Swicord differs, adding: “We should guard against the impulse to romanticize 19th-Century parenting. Kids were routinely hit in school, and there was much less concern about who got an education then. Moreover, the Marches are not a perfect family. Beth was probably mentally ill, although we don’t know to what extent--we do know she was agoraphobic. Marmee is basically a single mother and the family is very poor.” (The Marches may have been poor, but to live today with the rustic charm they enjoyed you must be wealthy enough to afford Ralph Lauren, who’s done a bang-up job of marketing faux poverty.)

“The girls have their battles, too--you see Jo sulking at her sister’s wedding, for instance. Young women tend to read this book during the years when they’re separating from their mothers and are beginning to see them as imperfect, and one of the wonderful things Susan Sarandon brought to the role is that she allows us to see how she could be idealized, but we also see she’s no different from any woman in terms of how she has to struggle in the world and deal with her kids. You see she’s not a saint.”

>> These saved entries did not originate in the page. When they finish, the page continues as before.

Lemma parse_lines_node_range lines :
  forall (g : graph_t) e,
    1 <= e -> parse_lines g e lines = Message msg_node_out_of_range ->
    52 <= e + Z.of_nat (length lines).
Proof.
  induction lines as [|line rest IH]; intros g e He; cbn [parse_lines].
  - discriminate.
  - rewrite length_cons, Nat2Z.inj_succ.
    destruct (parse_line e line) as [m|[node neighbors]] eqn:Hline.
    + intros [= ->].
      pose proof (node_range_message_only_above_50 e line He Hline). lia.
    + intros H. apply IH in H; lia.
Qed.

(** X9: the node-range message is never returned for a file of fewer than 51
    lines. *)
Theorem node_range_needs_51_lines text :
  parse_text text = Message msg_node_out_of_range ->
  (51 <= length (Py.readlines text))%nat.
Proof.
  unfold parse_text.
  destruct (Py.readlines text) as [|line rest] eqn:Hlines; [discriminate|].
  intros H. apply parse_lines_node_range in H; [|lia]. lia.
Qed.

Lemma keepends_nil s : Py.keepends s = [] -> s = EmptyString.
Proof.
  destruct s as [|c r]; [reflexivity|]. simpl.
  destruct (Ascii.eqb c Py.LF); [discriminate|].
  destruct (Py.keepends r); discriminate.
Qed.

Lemma universal_newlines_empty s :
  Py.universal_newlines s = EmptyString -> s = EmptyString.
Proof.
  destruct s as [|c r]; [reflexivity|]. simpl.
  destruct (Ascii.eqb c Py.CR); [|discriminate].
  destruct r as [|c2 r2]; [discriminate|].
  destruct (Ascii.eqb c2 Py.LF); discriminate.
Qed.
(** [C1], amended ([updateUserBalance]).  For a user [id] with row [u]
    and a delta that is a number: when [balance u + delta] is not
    negative and below 100,000,000.00, the call returns the updated row,
    the only statement issued writes [balance u + delta] to that user and
    the new balance is [balance u + delta]; when the sum is negative the
    call throws "Insufficient balance"; when it is 100,000,000.00 or
    more, the column refuses it and the call throws the database's
    error.  In both failures the database, journal included, is the one
    before the call, so the balance is not written. *)
Theorem updateUserBalance_adjusts_within_column now id delta s u :
  users s !! id = Some u ->
  (0 <= balance u + delta < 10000000000 ->
   exists s',
     updateUserBalance now id (Num delta) s =
       (s', inr (Some (set_balance (balance u + delta) now u))) /\
     users s' = <[id := set_balance (balance u + delta) now u]> (users s) /\
     balanceOf s' id = balance u + delta /\
     issued s s' = [WUserBalance id (balance u + delta) now]) /\
  (balance u + delta < 0 ->
   updateUserBalance now id (Num delta) s = (s, inl InsufficientBalance)) /\
  (10000000000 <= balance u + delta ->
   updateUserBalance now id (Num delta) s = (s, inl NumericRefused)).
Proof.
  intros Hu. split; [|split].
  - intros Hge. eexists. split; [apply (updateUserBalance_ok _ _ _ _ _ Hu Hge)|].
    split; [|split].
    + cbn. apply map_eq. intros k. rewrite lookup_alter, lookup_insert.
      destruct (decide (id = k)) as [<-|Hne]; [rewrite Hu; reflexivity|reflexivity].
    + unfold balanceOf. cbn. rewrite lookup_alter_eq, Hu. reflexivity.
    + unfold issued. cbn. rewrite drop_app_length. reflexivity.
  - apply updateUserBalance_insufficient; assumption.
  - apply updateUserBalance_overflow; assumption.
Qed.

Lemma updateUserBalance_adjusts_within_column_witness :
  (exists s',
     updateUserBalance 5 1 (Num (-4000)) sample_db =
       (s', inr (Some (set_balance 6000 5 (mkUser 10000 RoleUser 0)))) /\
     balanceOf s' 1 = 6000) /\
  updateUserBalance 5 3 (Num (-4000)) sample_db = (sample_db, inl InsufficientBalance) /\
  updateUserBalance 5 1 (Num 6000) full_db = (full_db, inl NumericRefused).
Proof.
  split; [|split].
  - destruct (updateUserBalance_adjusts_within_column 5 1 (-4000) sample_db
                (mkUser 10000 RoleUser 0)) as [Hok _]; [reflexivity|].
    destruct Hok as (s' & Hrun & _ & Hbal & _); [cbn; lia|].
    exists s'. split; [exact Hrun|exact Hbal].
  - destruct (updateUserBalance_adjusts_within_column 5 3 (-4000) sample_db
                (mkUser 1000 RoleUser 0)) as (_ & Hfail & _); [reflexivity|].
    apply Hfail. cbn. lia.
  - destruct (updateUserBalance_adjusts_within_column 5 1 6000 full_db
                (mkUser 9999999000 RoleUser 0)) as (_ & _ & Hfail); [reflexivity|].
    apply Hfail. cbn. lia.
Defined.

(** ** Deposits and withdrawal requests *)



(** [C3], counterexample (POST /api/transactions/withdraw).  User 3 holds
    $10.00 and asks for $20.00: the amount exceeds the balance, yet the
    answer is the minimum-amount message, not "Insufficient balance",
    because the minimum is tested first. *)
Lemma withdraw_above_balance_below_minimum :
  users sample_db !! 3 = Some (mkUser 1000 RoleUser 0) /\
  to_number (dollars 20) = 2000 /\
  1000 < 2000 /\
  post_withdraw decimal_column_min1 9 3 (dollars 20) None None None sample_db =
    (sample_db, (400, JMessage "Minimum withdrawal amount is $50")) /\
  snd (post_withdraw decimal_column_min1 9 3 (dollars 20) None None None sample_db) <>
    (400, JMessage "Insufficient balance").
Proof.
  split; [reflexivity|]. split; [reflexivity|]. split; [lia|]. split; [reflexivity|].
  cbn. intros H. inversion H.
Qed.

(** [C3], amended.  For an existing user [userId] with row [u], and an
    amount that is a JSON number or a decimal string [amount]: a request
    of at least $50 above the balance answers 400 "Insufficient balance";
    a request below $50 answers 400 with the minimum-amount message
    whatever the balance; in both cases the database is unchanged, so no
    transaction is created.  A request of at least $50 and at most the
    balance (the balance itself included) whose amount is the decimal
    string [text] answers 201, inserts a withdrawal in status pending and
    lowers the balance by the amount at once, when [userId] is not 0, the
    balance is below 100,000,000.00 and the next serial value of
    [transactions] is unused. *)
Theorem withdraw_reserves_or_refuses now userId text amount currency wallet reason s u :
  users s !! userId = Some u ->
  (5000 <= text_cents text <= balance u ->
   userId <> 0 -> balance u < 10000000000 ->
   transactions s !! transactions_seq s = None ->
   let id := transactions_seq s in
   let row := mkTransaction userId Withdrawal (text_cents text)
                (or_else currency (Some "USD"%string))
                (or_else wallet None) (or_else reason None) Pending now in
   exists s',
     post_withdraw decimal_column_min1 now userId (Str text) currency wallet reason s =
       (s', (201, JTransaction id (Some row))) /\
     transactions s' = <[id := row]> (transactions s) /\
     balanceOf s' userId = balance u - text_cents text /\
     issued s s' = [WInsertTransaction id row;
                    WUserBalance userId (balance u - text_cents text) now]) /\
  (5000 <= to_number amount -> balance u < to_number amount ->
   post_withdraw decimal_column_min1 now userId amount currency wallet reason s =
     (s, (400, JMessage "Insufficient balance"))) /\
  (to_number amount < 5000 ->
   post_withdraw decimal_column_min1 now userId amount currency wallet reason s =
     (s, (400, JMessage "Minimum withdrawal amount is $50"))).
Proof.
  intros Hu. split; [|split].
  - intros [Hmin Hle] Hid Hcol Hfresh. cbn zeta. unfold post_withdraw, try_catch.
    cbn [to_number].
    destruct (Z.ltb_spec (text_cents text) 5000) as [?|_]; [lia|].
    erewrite bind_ok; [|unfold findFirst_user, bind, get, ret; reflexivity].
    rewrite Hu. destruct (Z.ltb_spec (balance u) (text_cents text)) as [?|_]; [lia|].
    erewrite bind_ok;
      [|apply (createTransaction_ok decimal_column_min1 now _ s u); cbn;
        try assumption; try reflexivity; lia].
    unfold negate. cbn [to_number td_amount].
    erewrite bind_ok; [|apply updateUserBalance_ok; [cbn; exact Hu|lia]].
    cbn. eexists. split; [reflexivity|]. cbn. split; [reflexivity|]. split.
    + unfold balanceOf. cbn. rewrite lookup_alter_eq, Hu. cbn. lia.
    + unfold issued. cbn. rewrite <- app_assoc, drop_app_length.
      replace (balance u + - text_cents text) with (balance u - text_cents text) by lia.
      reflexivity.
  - intros Hmin Hlt. unfold post_withdraw, try_catch.
    destruct (Z.ltb_spec (to_number amount) 5000) as [?|_]; [lia|].
    erewrite bind_ok; [|unfold findFirst_user, bind, get, ret; reflexivity].
    rewrite Hu. destruct (Z.ltb_spec (balance u) (to_number amount)) as [_|?];
      [reflexivity|lia].
  - intros Hlt. unfold post_withdraw, try_catch.
    destruct (Z.ltb_spec (to_number amount) 5000) as [_|?]; [reflexivity|lia].
Qed.

Lemma withdraw_reserves_or_refuses_witness :
  (exists s',
     post_withdraw decimal_column_min1 9 1 (dollars 100) None None None sample_db =
       (s', (201, JTransaction 2
                    (Some (mkTransaction 1 Withdrawal 10000 (Some "USD"%string) None None
                             Pending 9)))) /\
     balanceOf s' 1 = 0) /\
  post_withdraw decimal_column_min1 9 1 (Num 10001) None None None sample_db =
    (sample_db, (400, JMessage "Insufficient balance")) /\
  post_withdraw decimal_column_min1 9 1 (dollars 49) None None None sample_db =
    (sample_db, (400, JMessage "Minimum withdrawal amount is $50")).
Proof.
  split; [|split].
  - destruct (withdraw_reserves_or_refuses 9 1
                (mkDecimalText false One [Zero; Zero] NoPoint) (Num 0) None None None sample_db
                (mkUser 10000 RoleUser 0)) as [Hok _]; [reflexivity|].
    destruct Hok as (s' & Hrun & _ & Hbal & _);
      [cbn; lia|lia|cbn; lia|reflexivity|].
    exists s'. split; [exact Hrun|exact Hbal].
  - destruct (withdraw_reserves_or_refuses 9 1
                (mkDecimalText false One [Zero; Zero] NoPoint) (Num 10001) None None None sample_db
                (mkUser 10000 RoleUser 0)) as (_ & Hfail & _); [reflexivity|].
    apply Hfail; cbn; lia.
  - destruct (withdraw_reserves_or_refuses 9 1
                (mkDecimalText false One [Zero; Zero] NoPoint) (dollars 49) None None None sample_db
                (mkUser 10000 RoleUser 0)) as (_ & _ & Hlow); [reflexivity|].
    apply Hlow; cbn; lia.
Defined.

(** ** Approval and rejection of withdrawals *)

Lemma findFirst_pending_withdrawal_found id s t :
  transactions s !! id = Some t -> tx_type t = Withdrawal -> tx_status t = Pending ->
  findFirst_pending_withdrawal id s = (s, inr (Some t)).
Proof.
  intros Ht Hty Hst. unfold findFirst_pending_withdrawal, bind, get, ret. rewrite Ht.
  destruct (decide (tx_type t = Withdrawal /\ tx_status t = Pending)) as [_|Hn];
    [reflexivity|tauto].
Qed.

Lemma findFirst_pending_withdrawal_settled id s t :
  transactions s !! id = Some t -> tx_status t <> Pending ->
  findFirst_pending_withdrawal id s = (s, inr None).
Proof.
  intros Ht Hst. unfold findFirst_pending_withdrawal, bind, get, ret. rewrite Ht.
  destruct (decide (tx_type t = Withdrawal /\ tx_status t = Pending)) as [[_ ?]|_];
    [contradiction|reflexivity].
Qed.

Lemma alter_present {A} (f : A -> A) (m : gmap Z A) id x :
  m !! id = Some x -> alter f id m = <[id := f x]> m.
Proof.
  intros H. apply map_eq. intros k. rewrite lookup_alter, lookup_insert.
  destruct (decide (id = k)) as [<-|_]; [rewrite H; reflexivity|reflexivity].
Qed.

(** [C5], counterexample (PATCH /api/admin/withdrawals/:id/reject).  In
    [full_db] user 1 holds $99,999,990.00 and transaction 1 is a pending
    withdrawal of $60.00.  Its rejection is answered 500: the credit
    would make the balance $100,000,050.00, which the column refuses.
    Nothing is credited and the withdrawal stays pending; a second
    rejection is answered 500 again, not with the error of a withdrawal
    that is no longer pending. *)
Lemma reject_beyond_column :
  transactions full_db !! 1 =
    Some (mkTransaction 1 Withdrawal 6000 (Some "USD"%string) None None Pending 0) /\
  patch_reject 5 1 full_db = (full_db, (500, JMessage "Error rejecting withdrawal request")) /\
  balanceOf (fst (patch_reject 5 1 full_db)) 1 <> balanceOf full_db 1 + 6000 /\
  (tx_status <$> transactions (fst (patch_reject 5 1 full_db)) !! 1) = Some Pending /\
  snd (patch_reject 6 1 (fst (patch_reject 5 1 full_db))) <>
    (404, JMessage "Pending withdrawal request not found").
Proof.
  split; [reflexivity|]. split; [reflexivity|]. split; [vm_compute; discriminate|].
  split; [reflexivity|]. vm_compute. discriminate.
Qed.

(** [C5], amended.  On a pending withdrawal [t] of an existing user whose
    balance plus the amount of [t] is not negative and below
    100,000,000.00, the first rejection answers 200, credits the user's
    balance by the amount (one balance write) and sets the status to
    rejected; a second rejection of the same id answers 404 "Pending
    withdrawal request not found" and leaves the whole database, balance
    and transaction included, as the first left it.  When the balance
    plus the amount is 100,000,000.00 or more, the rejection answers 500
    and leaves the database as it was: no credit, status pending. *)
Theorem reject_twice_credits_once_within_column now1 now2 id s t u :
  transactions s !! id = Some t ->
  tx_type t = Withdrawal -> tx_status t = Pending ->
  users s !! tx_userId t = Some u ->
  (0 <= balance u + tx_amount t < 10000000000 ->
   exists s1,
     patch_reject now1 id s =
       (s1, (200, JTransaction id (Some (set_status Rejected now1 t)))) /\
     transactions s1 = <[id := set_status Rejected now1 t]> (transactions s) /\
     balanceOf s1 (tx_userId t) = balance u + tx_amount t /\
     issued s s1 = [WUserBalance (tx_userId t) (balance u + tx_amount t) now1;
                    WTransactionStatus id Rejected now1] /\
     patch_reject now2 id s1 =
       (s1, (404, JMessage "Pending withdrawal request not found"))) /\
  (10000000000 <= balance u + tx_amount t ->
   patch_reject now1 id s = (s, (500, JMessage "Error rejecting withdrawal request"))).
Proof.
  intros Ht Hty Hst Hu. split.
  - intros Hsum.
    unfold patch_reject at 1. unfold try_catch.
    erewrite bind_ok; [|apply (findFirst_pending_withdrawal_found _ _ _ Ht Hty Hst)].
    cbv beta iota.
    erewrite bind_ok; [|apply (updateUserBalance_ok _ _ _ _ _ Hu); lia].
    erewrite bind_ok; [|unfold updateTransactionStatus, bind, exec, get, ret; reflexivity].
    unfold ret. cbn. rewrite lookup_alter_eq, Ht. cbn.
    eexists. split; [reflexivity|]. cbn. split; [|split; [|split]].
    + apply alter_present. exact Ht.
    + unfold balanceOf. cbn. rewrite lookup_alter_eq, Hu. reflexivity.
    + unfold issued. cbn. rewrite <- app_assoc, drop_app_length. reflexivity.
    + unfold patch_reject, try_catch.
      erewrite bind_ok;
        [|apply (findFirst_pending_withdrawal_settled id _ (set_status Rejected now1 t));
          [cbn; rewrite lookup_alter_eq, Ht; reflexivity|cbn; discriminate]].
      reflexivity.
  - intros Hsum. unfold patch_reject, try_catch.
    erewrite bind_ok; [|apply (findFirst_pending_withdrawal_found _ _ _ Ht Hty Hst)].
    cbv beta iota.
    erewrite bind_throw; [reflexivity|].
    apply (updateUserBalance_overflow _ _ _ _ _ Hu Hsum).
Qed.
(** X12.  [loadStockData] does not throw, and always ends with [loading]
    cleared.  When the read throws, the message is in [error] and the
    insights shown before stay in their cell.  When the read returns an
    empty series, [error] is the engine's [No data available to calculate
    insights].  When it returns a series with an entry, [error] is empty,
    and the card shows insights for the stock's symbol with the read's
    [fromCache]. *)
Theorem card_ends_with_the_error_or_the_insights symbol card w :
  let after := fst (load symbol card w) in
  loading after = false /\
  match fst (read symbol w) with
  | Throw message =>
      error after = message /\ insights after = insights card /\
      Card.fromCache after = Card.fromCache card
  | Ok data =>
      (dailyData data = [] ->
       error after = "No data available to calculate insights" /\
       insights after = insights card) /\
      (dailyData data <> [] ->
       exists shown,
         Insights.symbol shown = symbol /\
         after = {| insights := Some shown; loading := false; error := "";
                    Card.fromCache := Fetcher.fromCache data |} /\
         render after = Panel shown (Fetcher.fromCache data))
  end.
Proof.
  intros after. unfold after, loadStockData.
  destruct (read symbol w) as [[data|message] w']; simpl; [|done].
  destruct (dailyData data) as [|latest rest] eqn:Hseries.
  - simpl. split; [done|]. split; [done|]. by intros [].
  - destruct (calculateInsights_nonempty symbol (latest :: rest)
                ltac:(done)) as (shown & -> & Hsym).
    simpl. split; [done|]. split; [done|]. intros _. by exists shown.
Qed.


End CardFacts.

Section CardExamples.
Import Js Fetcher Card.
Open Scope string_scope.


End CardExamples.

(** ** Symbol validation *)
Section SymbolFacts.
Import Symbols.
Open Scope string_scope.
Lemma lstrip_bold (s : string) : lstrip (bold s) = bold (lstrip s).
Proof.
  induction s as [| c s IH]; [reflexivity |].
  destruct (is_space c) eqn:Hc.
  - rewrite bold_space_cons by exact Hc. simpl. now rewrite Hc.
  - cbn [lstrip]. rewrite Hc. rewrite bold_cons.
    destruct (match_bold (String c s)) as [[g rest] |]; [reflexivity |].
    simpl. now rewrite Hc.
Qed.

Lemma is_list_item_iff (s : string) :
  is_list_item s = true
  <-> exists m r,
        s = String m (String " " r) /\ (m = "*"%char \/ m = "-"%char).
Proof.
  unfold is_list_item. split.
  - destruct s as [| m [| sp r]]; cbn [startswith];
      rewrite ?andb_false_r; try discriminate.
    rewrite !andb_true_r.
    destruct (Ascii.eqb_spec " " sp) as [<- | _];
      [| rewrite !andb_false_r; discriminate].
    rewrite !andb_true_r.
    destruct (Ascii.eqb_spec "*" m) as [<- | _]; [eauto |].
    destruct (Ascii.eqb_spec "-" m) as [<- | _]; [eauto | discriminate].
  - intros [m [r [-> [-> | ->]]]]; reflexivity.
Qed.

(** A line that strips to a list item is a marker, a space and a text
    that is not blank. *)
Lemma list_item_shape (t : string) :
  is_list_item (rstrip t) = true ->
  exists m y,
    t = String m (String " " y)
    /\ (m = "*"%char \/ m = "-"%char) /\ blank y = false.
Proof.
  intros H. apply is_list_item_iff in H.
  destruct H as [m [r [Hshape Hm]]].
  destruct t as [| m' t]; [discriminate |].
  destruct (blank t) eqn:Ht.
  - rewrite rstrip_cons_blank in Hshape by exact Ht.
    destruct (is_space m'); discriminate.
  - rewrite rstrip_cons_nonblank in Hshape by exact Ht.
    destruct t as [| sp y]; [discriminate |].
    destruct (blank y) eqn:Hy.
    + rewrite rstrip_cons_blank in Hshape by exact Hy.
      destruct (is_space sp) eqn:Hsp; [discriminate |].
      assert (sp = " "%char) as -> by congruence. discriminate.
    + rewrite rstrip_cons_nonblank in Hshape by exact Hy.
      exists m, y.
      assert (m' = m /\ sp = " "%char) as [-> ->] by (split; congruence).
      auto.
Qed.
(** Modelled from the spec: the emitters of parsers-primitives.js, one
    schema variant each under the caller's nullability. *)
Definition emitBoolean (nullable : bool) := wrapNullable nullable BooleanTypeAnnotation.
Definition emitDouble (nullable : bool) := wrapNullable nullable DoubleTypeAnnotation.
Definition emitNumber (nullable : bool) := wrapNullable nullable NumberTypeAnnotation.
Definition emitInt32 (nullable : bool) := wrapNullable nullable Int32TypeAnnotation.
Definition emitObject (nullable : bool) := wrapNullable nullable GenericObjectTypeAnnotation.
Definition emitRootTag (nullable : bool) := wrapNullable nullable (ReservedTypeAnnotation "RootTag").
Definition emitVoid (nullable : bool) := wrapNullable nullable VoidTypeAnnotation.
Definition emitStringish (nullable : bool) := wrapNullable nullable StringTypeAnnotation.

(** Modelled from the spec: [emitPromise] of parsers-primitives.js; the
    promise's own type argument must be exactly one. *)
Definition emitPromise (hasteModuleName : string)
    (typeParameters : option (list TSNode)) (nullable : bool)
  : M NativeModuleTypeAnnotation :=
  assertGenericTypeAnnotationHasExactlyOneTypeParameter hasteModuleName
    typeParameters;;
  ret (wrapNullable nullable PromiseTypeAnnotation).

(** Modelled from the spec: [typeAliasResolution] of parsers-primitives.js.
    An object type reached through a named alias is recorded under that name
    in the alias map and referred to by name; an anonymous one is inlined. *)
Definition typeAliasResolution (typeAliasResolutionStatus : option string)
    (objectTypeAnnotation : NativeModuleTypeAnnotation) (nullable : bool)
  : M NativeModuleTypeAnnotation :=
  match typeAliasResolutionStatus with
  | None => ret (wrapNullable nullable objectTypeAnnotation)
  | Some aliasName =>
      setAlias aliasName objectTypeAnnotation;;
      ret (wrapNullable nullable (TypeAliasTypeAnnotation aliasName))
  end.

(** The result of [resolveTypeAnnotation];
    [typeAliasResolutionStatus] is [Some aliasName] when successful. *)
Record Resolved : Type :=
  { nullable : bool;
    typeAnnotation : TSNode;
    typeAliasResolutionStatus : option string }.

Definition isNullMarker (t : TSNode) : bool :=
  match t with
  | TSNullKeyword | TSUndefinedKeyword => true
  | _ => false
  end.

(** Modelled from the spec: the AnnotationResolver ([resolveTypeAnnotation]
    in parsers/typescript/utils.js).  A union with a [null] or [undefined]
    member is a nullability marker around its first other member; a named
    reference to a type alias is replaced by the alias's right-hand side and
    the name is recorded; a reference to an enum or to no declaration is
    left as it is.  The loop is bounded by [fuel]: a cyclic alias never
    resolves. *)
Fixpoint resolveTypeAnnotationLoop (fuel : nat) (types : TypeDeclarationMap)
    (node : TSNode) (nullable : bool) (status : option string)
  : Outcome Resolved :=
  match fuel with
  | 0 => OutOfFuel
  | S fuel' =>
      let stop :=
        Returned {| nullable := nullable; typeAnnotation := node;
                    typeAliasResolutionStatus := status |} in
      match node with
      | TSUnionType ts =>
          if existsb isNullMarker ts then
            match filter (fun t => isNullMarker t = false) ts with
            | t :: _ => resolveTypeAnnotationLoop fuel' types t true status
            | [] => Thrown TypeError
            end
          else stop
      | TSTypeReference name _ =>
          match types !! name with
          | None => Returned {| nullable := nullable; typeAnnotation := node;
                                typeAliasResolutionStatus := Some name |}
          | Some (TSEnumDeclaration _ _) =>
              Returned {| nullable := nullable; typeAnnotation := node;
                          typeAliasResolutionStatus := Some name |}
          | Some (TSTypeAliasDeclaration _ rhs) =>
              resolveTypeAnnotationLoop fuel' types rhs nullable (Some name)
          | Some (TSInterfaceDeclaration _ _ _) => Thrown InvariantViolation
          end
      | _ => stop
      end
  end.

Definition resolveTypeAnnotation (fuel : nat) (typeAnnotation : TSNode)
    (types : TypeDeclarationMap) : Outcome Resolved :=
  resolveTypeAnnotationLoop fuel types typeAnnotation false None.

(** Modelled from the spec: the TypeEnvironment ([getTypes] in
    parsers/typescript/utils.js): every top-level interface, type alias and
    enum by name, the last declaration of a name winning. *)
Definition getTypes (ast : Ast) : TypeDeclarationMap :=
  foldl (fun types d => <[declarationName d := d]> types) ∅ (declarations ast).

(** Modelled from the spec: [isModuleRegistryCall] of
    parsers/typescript/utils.js, a non-computed call through
    [TurboModuleRegistry.get] or [TurboModuleRegistry.getEnforcing]. *)
Definition isModuleRegistryCall (node : CallExpression) : bool :=
  match callee node with
  | CalleeMember m =>
      String.eqb (objectType m) "Identifier"
      && String.eqb (objectName m) "TurboModuleRegistry"
      && String.eqb (propertyType m) "Identifier"
      && (String.eqb (propertyName m) "get"
          || String.eqb (propertyName m) "getEnforcing")
      && negb (computed m)
  | CalleeOther _ => false
  end.

(** ** JavaScript string and array primitives used by index.js *)

(** [s.replace(pattern, replacement)] for a string pattern: the first
    occurrence only. *)
Fixpoint replace (pattern replacement s : string) : string :=
  if String.prefix pattern s then
    replacement +:+
      String.substring (String.length pattern)
        (String.length s - String.length pattern) s
  else
    match s with
    | EmptyString => EmptyString
    | String c s' => String c (replace pattern replacement s')
    end.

“We’re working against the image this book has developed over time,” Armstrong says. “People assume it’s sweet and old-fashioned, but this is not a cute little movie for little girls. Yes, it is a film about Louisa May Alcott’s thoughts on very intimate parts of a woman’s life--adolescence and finding first love--and I’m pleased at the prospect of young girls being exposed to those thoughts. But there’s much, much more to the book, and I’ll be even more pleased if men discover there’s something there for them too.”